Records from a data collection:

Definition diskReadyKey (generation : Z) (l : string) (state : DiskSchedule) : string :=
  diskPrefix generation (readySuffix (d_Priority state) (d_Due state) (d_Token state) l).
Definition quarantined (state : DiskSchedule) : bool := negb (d_QuarantinedAt state =? 0)%Z.

Definition schedule (s : Disk) (generation : Z) (l : string) (token : Z)
  : result Error DiskSchedule :=
  let state := mkSchedule token 0 1 0 "" 0 in
  match s_db s !! (diskPrefix generation "s/" +:+ l) with
  | None => Ok state
  | Some data =>
      match unmarshalSchedule state data with
      | None => refuse "checkpoint: invalid work schedule"
      | Some state =>
          if negb (d_Token state =? token)%Z || (1 <? d_Priority state)%Z || (d_Due state <? 0)%Z
          then refuse "checkpoint: inconsistent work schedule" else Ok state
      end
  end.

Definition forgetWork (s : Disk) (b : diskBatch) (generation : Z) (l : string)
  : result Error diskBatch :=
  let! token := tokenAt s (diskPrefix generation "w/") l in
  if (token =? 0)%Z then Ok b else
  let! state := schedule s generation l token in
  let b := bDelete b (diskReadyKey generation l state) in
  let b := bDelete b (diskPrefix generation "w/" +:+ l) in
  let b := bDelete b (diskPrefix generation "s/" +:+ l) in
  let b := bDelete b (diskPrefix generation "p/" +:+ l) in
  let b := count b generation "pending-count" (-1) in
  Ok (if quarantined state then count b generation "poison-count" (-1) else b).

Definition setDue (state : DiskSchedule) (due : Z) : DiskSchedule :=
  mkSchedule (d_Token state) due (d_Priority state) (d_Attempts state) (d_LastError state)
    (d_QuarantinedAt state).
Definition setToken (state : DiskSchedule) (token : Z) : DiskSchedule :=
  mkSchedule token (d_Due state) (d_Priority state) (d_Attempts state) (d_LastError state)
    (d_QuarantinedAt state).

What is needed: Starting at the line that has "let! token := tokenAt" in the records above, restate word for word every line until the one that has "let b := count", and include that one as well.

Result:
  let! token := tokenAt s (diskPrefix generation "w/") l in
  if (token =? 0)%Z then Ok b else
  let! state := schedule s generation l token in
  let b := bDelete b (diskReadyKey generation l state) in
  let b := bDelete b (diskPrefix generation "w/" +:+ l) in
  let b := bDelete b (diskPrefix generation "s/" +:+ l) in
  let b := bDelete b (diskPrefix generation "p/" +:+ l) in
  let b := count b generation "pending-count" (-1) in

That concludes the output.